■ **INFORMATION SUPPLIED**:
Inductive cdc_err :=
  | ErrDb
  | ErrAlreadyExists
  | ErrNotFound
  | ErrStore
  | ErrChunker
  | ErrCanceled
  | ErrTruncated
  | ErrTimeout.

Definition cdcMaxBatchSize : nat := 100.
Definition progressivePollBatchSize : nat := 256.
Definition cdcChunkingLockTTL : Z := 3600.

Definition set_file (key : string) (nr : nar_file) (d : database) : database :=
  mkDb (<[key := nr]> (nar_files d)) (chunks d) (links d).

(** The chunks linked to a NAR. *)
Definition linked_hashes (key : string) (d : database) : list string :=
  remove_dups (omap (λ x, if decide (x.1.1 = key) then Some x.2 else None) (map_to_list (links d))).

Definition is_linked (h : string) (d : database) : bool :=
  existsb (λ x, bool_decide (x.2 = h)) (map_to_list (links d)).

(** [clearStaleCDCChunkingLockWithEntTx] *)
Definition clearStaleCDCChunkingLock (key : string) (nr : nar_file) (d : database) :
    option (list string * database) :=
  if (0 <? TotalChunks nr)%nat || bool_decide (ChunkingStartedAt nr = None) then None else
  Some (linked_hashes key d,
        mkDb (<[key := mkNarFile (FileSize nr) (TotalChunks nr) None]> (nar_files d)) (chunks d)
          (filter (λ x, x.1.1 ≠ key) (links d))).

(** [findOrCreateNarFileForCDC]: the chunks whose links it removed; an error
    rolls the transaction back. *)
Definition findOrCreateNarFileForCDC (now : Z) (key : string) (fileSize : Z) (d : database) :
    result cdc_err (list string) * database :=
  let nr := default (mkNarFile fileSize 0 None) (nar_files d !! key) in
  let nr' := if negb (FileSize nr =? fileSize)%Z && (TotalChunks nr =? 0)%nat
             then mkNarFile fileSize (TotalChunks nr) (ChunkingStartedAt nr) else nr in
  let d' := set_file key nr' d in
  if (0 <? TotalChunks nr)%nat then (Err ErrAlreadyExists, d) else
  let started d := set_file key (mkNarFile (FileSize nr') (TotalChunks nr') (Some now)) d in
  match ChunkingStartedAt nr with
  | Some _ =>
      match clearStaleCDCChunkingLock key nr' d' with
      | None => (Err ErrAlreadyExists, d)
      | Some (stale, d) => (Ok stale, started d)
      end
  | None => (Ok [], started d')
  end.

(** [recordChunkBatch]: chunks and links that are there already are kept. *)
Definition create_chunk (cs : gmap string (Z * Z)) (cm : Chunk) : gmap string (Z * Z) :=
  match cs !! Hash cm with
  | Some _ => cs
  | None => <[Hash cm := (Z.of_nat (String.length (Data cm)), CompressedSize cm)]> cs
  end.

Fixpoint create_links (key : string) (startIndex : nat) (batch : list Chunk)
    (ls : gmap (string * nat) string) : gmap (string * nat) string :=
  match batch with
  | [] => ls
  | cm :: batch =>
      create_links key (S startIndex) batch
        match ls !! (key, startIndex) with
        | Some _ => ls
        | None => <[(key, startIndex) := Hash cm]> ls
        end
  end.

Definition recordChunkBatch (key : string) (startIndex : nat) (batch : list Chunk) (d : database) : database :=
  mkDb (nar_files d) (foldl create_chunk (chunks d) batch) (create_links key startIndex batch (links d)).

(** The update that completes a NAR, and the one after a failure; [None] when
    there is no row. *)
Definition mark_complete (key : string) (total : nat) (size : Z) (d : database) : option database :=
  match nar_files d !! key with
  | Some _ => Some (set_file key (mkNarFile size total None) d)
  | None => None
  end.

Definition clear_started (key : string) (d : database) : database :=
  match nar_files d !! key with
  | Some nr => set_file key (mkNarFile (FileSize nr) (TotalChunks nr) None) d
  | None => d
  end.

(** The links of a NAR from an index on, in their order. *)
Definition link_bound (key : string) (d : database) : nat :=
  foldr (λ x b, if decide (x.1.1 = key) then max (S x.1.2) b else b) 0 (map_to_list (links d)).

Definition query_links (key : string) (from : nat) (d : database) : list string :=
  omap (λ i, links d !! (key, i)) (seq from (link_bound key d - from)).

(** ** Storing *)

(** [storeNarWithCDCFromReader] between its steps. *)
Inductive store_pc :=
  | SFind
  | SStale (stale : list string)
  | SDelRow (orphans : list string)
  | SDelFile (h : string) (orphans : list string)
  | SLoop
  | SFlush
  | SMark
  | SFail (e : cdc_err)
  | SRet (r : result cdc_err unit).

■ **TRY IT**: Would you report every line of the entries above containing the word "findOrCreateNarFileForCDC"?

■ **SOLUTION FOR THIS TASK**:
(** [findOrCreateNarFileForCDC]: the chunks whose links it removed; an error
Definition findOrCreateNarFileForCDC (now : Z) (key : string) (fileSize : Z) (d : database) :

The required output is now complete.